• **EXERCISE GOAL**
Copy out exactly the lines below that run from the one holding "destruct (mapM (job_value" to the one holding "destruct (copy_items_spec h1", keeping both of those lines and no others.

• **EXTRACTED DATA**
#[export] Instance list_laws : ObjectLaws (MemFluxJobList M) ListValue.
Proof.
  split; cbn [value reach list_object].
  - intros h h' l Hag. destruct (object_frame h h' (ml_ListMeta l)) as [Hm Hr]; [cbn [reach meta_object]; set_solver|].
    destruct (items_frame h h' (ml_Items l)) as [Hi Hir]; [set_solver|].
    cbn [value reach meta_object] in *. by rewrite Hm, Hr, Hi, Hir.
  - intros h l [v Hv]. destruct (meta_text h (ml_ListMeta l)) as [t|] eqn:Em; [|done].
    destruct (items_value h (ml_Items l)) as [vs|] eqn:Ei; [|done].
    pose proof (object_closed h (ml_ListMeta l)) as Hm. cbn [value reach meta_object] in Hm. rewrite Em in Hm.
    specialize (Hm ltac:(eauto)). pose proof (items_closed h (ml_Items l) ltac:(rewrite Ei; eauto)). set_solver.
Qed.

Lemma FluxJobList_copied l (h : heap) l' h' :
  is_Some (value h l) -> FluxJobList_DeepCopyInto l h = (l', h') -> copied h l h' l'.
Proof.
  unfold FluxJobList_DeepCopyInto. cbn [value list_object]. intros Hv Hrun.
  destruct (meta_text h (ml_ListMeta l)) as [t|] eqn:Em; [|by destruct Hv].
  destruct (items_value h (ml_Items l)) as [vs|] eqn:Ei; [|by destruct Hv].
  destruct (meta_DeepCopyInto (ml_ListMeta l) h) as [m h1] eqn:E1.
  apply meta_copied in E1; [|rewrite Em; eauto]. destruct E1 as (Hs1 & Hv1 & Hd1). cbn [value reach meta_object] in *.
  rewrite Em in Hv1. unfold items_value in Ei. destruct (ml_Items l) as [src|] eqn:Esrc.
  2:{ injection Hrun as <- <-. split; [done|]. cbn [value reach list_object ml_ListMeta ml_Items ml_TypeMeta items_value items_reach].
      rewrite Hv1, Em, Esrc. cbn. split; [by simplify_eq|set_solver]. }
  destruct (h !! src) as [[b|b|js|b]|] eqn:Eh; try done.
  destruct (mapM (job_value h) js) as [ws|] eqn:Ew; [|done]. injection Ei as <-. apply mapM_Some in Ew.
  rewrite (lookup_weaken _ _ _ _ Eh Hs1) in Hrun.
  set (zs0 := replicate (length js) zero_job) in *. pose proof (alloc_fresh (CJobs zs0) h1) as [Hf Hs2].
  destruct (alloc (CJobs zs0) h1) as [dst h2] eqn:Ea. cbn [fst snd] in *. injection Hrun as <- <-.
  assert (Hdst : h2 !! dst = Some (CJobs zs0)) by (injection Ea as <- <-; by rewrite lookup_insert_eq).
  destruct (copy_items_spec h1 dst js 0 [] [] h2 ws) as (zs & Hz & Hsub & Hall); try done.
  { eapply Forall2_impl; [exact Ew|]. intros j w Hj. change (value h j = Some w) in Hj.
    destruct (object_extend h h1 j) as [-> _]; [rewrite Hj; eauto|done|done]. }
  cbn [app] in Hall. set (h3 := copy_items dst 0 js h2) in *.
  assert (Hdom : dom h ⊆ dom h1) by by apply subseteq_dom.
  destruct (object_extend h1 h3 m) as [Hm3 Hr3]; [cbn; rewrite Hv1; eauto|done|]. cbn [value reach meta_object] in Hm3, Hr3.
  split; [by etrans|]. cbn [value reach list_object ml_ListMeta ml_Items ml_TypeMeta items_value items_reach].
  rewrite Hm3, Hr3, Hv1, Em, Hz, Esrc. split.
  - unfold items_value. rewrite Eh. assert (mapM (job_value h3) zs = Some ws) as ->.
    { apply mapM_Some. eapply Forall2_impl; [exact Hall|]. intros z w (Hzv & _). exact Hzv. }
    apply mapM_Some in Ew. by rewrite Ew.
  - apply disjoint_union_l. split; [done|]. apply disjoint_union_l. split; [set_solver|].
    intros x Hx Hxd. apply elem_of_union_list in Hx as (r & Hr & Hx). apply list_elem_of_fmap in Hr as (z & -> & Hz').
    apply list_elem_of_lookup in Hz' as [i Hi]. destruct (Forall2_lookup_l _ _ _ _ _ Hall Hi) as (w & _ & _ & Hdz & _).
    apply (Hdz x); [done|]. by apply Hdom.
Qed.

• **TASK RESPONSE**
  destruct (mapM (job_value h) js) as [ws|] eqn:Ew; [|done]. injection Ei as <-. apply mapM_Some in Ew.
  rewrite (lookup_weaken _ _ _ _ Eh Hs1) in Hrun.
  set (zs0 := replicate (length js) zero_job) in *. pose proof (alloc_fresh (CJobs zs0) h1) as [Hf Hs2].
  destruct (alloc (CJobs zs0) h1) as [dst h2] eqn:Ea. cbn [fst snd] in *. injection Hrun as <- <-.
  assert (Hdst : h2 !! dst = Some (CJobs zs0)) by (injection Ea as <- <-; by rewrite lookup_insert_eq).
  destruct (copy_items_spec h1 dst js 0 [] [] h2 ws) as (zs & Hz & Hsub & Hall); try done.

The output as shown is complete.